(** A value that is not looked at is passed over. *)
Lemma skip_value config pre f rest :
  wellFormed config f → (Z.of_nat (length (pre ++ encodeField f ++ rest)) < 2 ^ 62)%Z →
  skipValue (pre ++ encodeField f ++ rest) (wireOf f) (Z.of_nat (length (pre ++ tagOf (numOf f) (wireOf f)))) =
  Ok (Some (Z.of_nat (length (pre ++ encodeField f)))).
Proof.
  intros Hf Hsize. rewrite encodeField_split in *. set (tag := tagOf _ _) in *.
  assert (pre ++ (tag ++ valueOf f) ++ rest = (pre ++ tag) ++ valueOf f ++ rest)%list as Hsplit by (by rewrite <- !app_assoc).
  rewrite Hsplit in *. rewrite !length_app in *.
  assert (∀ m l, valueOf f = lengthPrefixed l → m = Z.of_nat (length l) →
    Uvarint (valueOf f ++ rest) = (m, Z.of_nat (length (PutUvarint m)))) as Hlen.
  { intros m l Hl ->. rewrite Hl in *. unfold lengthPrefixed in *. rewrite <- app_assoc. apply Uvarint_Put. rewrite length_app in Hsize. lia. }
  unfold skipValue. rewrite <- (length_app pre tag). destruct f as [num value|num l|num l|num l|num fields]; destruct Hf as [_ Hf]; cbn [wireOf].
  - rewrite decide_True by done. rewrite slice_rest. cbn [mbind outcome_bind]. cbn [valueOf] in *. rewrite Uvarint_Put by done. cbn [snd].
    rewrite length_app, i64_small by lia. do 2 f_equal. lia.
  - rewrite decide_False, decide_True by done. cbn [valueOf] in *. rewrite length_app, i64_small by lia. do 2 f_equal. lia.
  - rewrite !decide_False, decide_True by done. cbn [valueOf] in *. rewrite length_app, i64_small by lia. do 2 f_equal. lia.
  - rewrite !decide_False, decide_True by done. rewrite slice_rest. cbn [mbind outcome_bind]. rewrite (Hlen _ l eq_refl eq_refl).
    cbn [valueOf] in *. unfold lengthPrefixed in *. rewrite (length_app (PutUvarint _)) in *. rewrite (i64_small (Z.of_nat (length l))) by lia. rewrite length_app, i64_small by lia. do 2 f_equal. lia.
  - rewrite !decide_False, decide_True by done. rewrite slice_rest. cbn [mbind outcome_bind]. rewrite (Hlen _ _ eq_refl eq_refl).
    cbn [valueOf] in *. unfold lengthPrefixed in *. rewrite (length_app (PutUvarint _)) in *. rewrite (i64_small (Z.of_nat (length _))) by lia. rewrite length_app, i64_small by lia. do 2 f_equal. lia.
Qed.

====

Taking no liberties, give the material above again in full.

**Task solution:**
(** A value that is not looked at is passed over. *)
Lemma skip_value config pre f rest :
  wellFormed config f → (Z.of_nat (length (pre ++ encodeField f ++ rest)) < 2 ^ 62)%Z →
  skipValue (pre ++ encodeField f ++ rest) (wireOf f) (Z.of_nat (length (pre ++ tagOf (numOf f) (wireOf f)))) =
  Ok (Some (Z.of_nat (length (pre ++ encodeField f)))).
Proof.
  intros Hf Hsize. rewrite encodeField_split in *. set (tag := tagOf _ _) in *.
  assert (pre ++ (tag ++ valueOf f) ++ rest = (pre ++ tag) ++ valueOf f ++ rest)%list as Hsplit by (by rewrite <- !app_assoc).
  rewrite Hsplit in *. rewrite !length_app in *.
  assert (∀ m l, valueOf f = lengthPrefixed l → m = Z.of_nat (length l) →
    Uvarint (valueOf f ++ rest) = (m, Z.of_nat (length (PutUvarint m)))) as Hlen.
  { intros m l Hl ->. rewrite Hl in *. unfold lengthPrefixed in *. rewrite <- app_assoc. apply Uvarint_Put. rewrite length_app in Hsize. lia. }
  unfold skipValue. rewrite <- (length_app pre tag). destruct f as [num value|num l|num l|num l|num fields]; destruct Hf as [_ Hf]; cbn [wireOf].
  - rewrite decide_True by done. rewrite slice_rest. cbn [mbind outcome_bind]. cbn [valueOf] in *. rewrite Uvarint_Put by done. cbn [snd].
    rewrite length_app, i64_small by lia. do 2 f_equal. lia.
  - rewrite decide_False, decide_True by done. cbn [valueOf] in *. rewrite length_app, i64_small by lia. do 2 f_equal. lia.
  - rewrite !decide_False, decide_True by done. cbn [valueOf] in *. rewrite length_app, i64_small by lia. do 2 f_equal. lia.
  - rewrite !decide_False, decide_True by done. rewrite slice_rest. cbn [mbind outcome_bind]. rewrite (Hlen _ l eq_refl eq_refl).
    cbn [valueOf] in *. unfold lengthPrefixed in *. rewrite (length_app (PutUvarint _)) in *. rewrite (i64_small (Z.of_nat (length l))) by lia. rewrite length_app, i64_small by lia. do 2 f_equal. lia.
  - rewrite !decide_False, decide_True by done. rewrite slice_rest. cbn [mbind outcome_bind]. rewrite (Hlen _ _ eq_refl eq_refl).
    cbn [valueOf] in *. unfold lengthPrefixed in *. rewrite (length_app (PutUvarint _)) in *. rewrite (i64_small (Z.of_nat (length _))) by lia. rewrite length_app, i64_small by lia. do 2 f_equal. lia.
Qed.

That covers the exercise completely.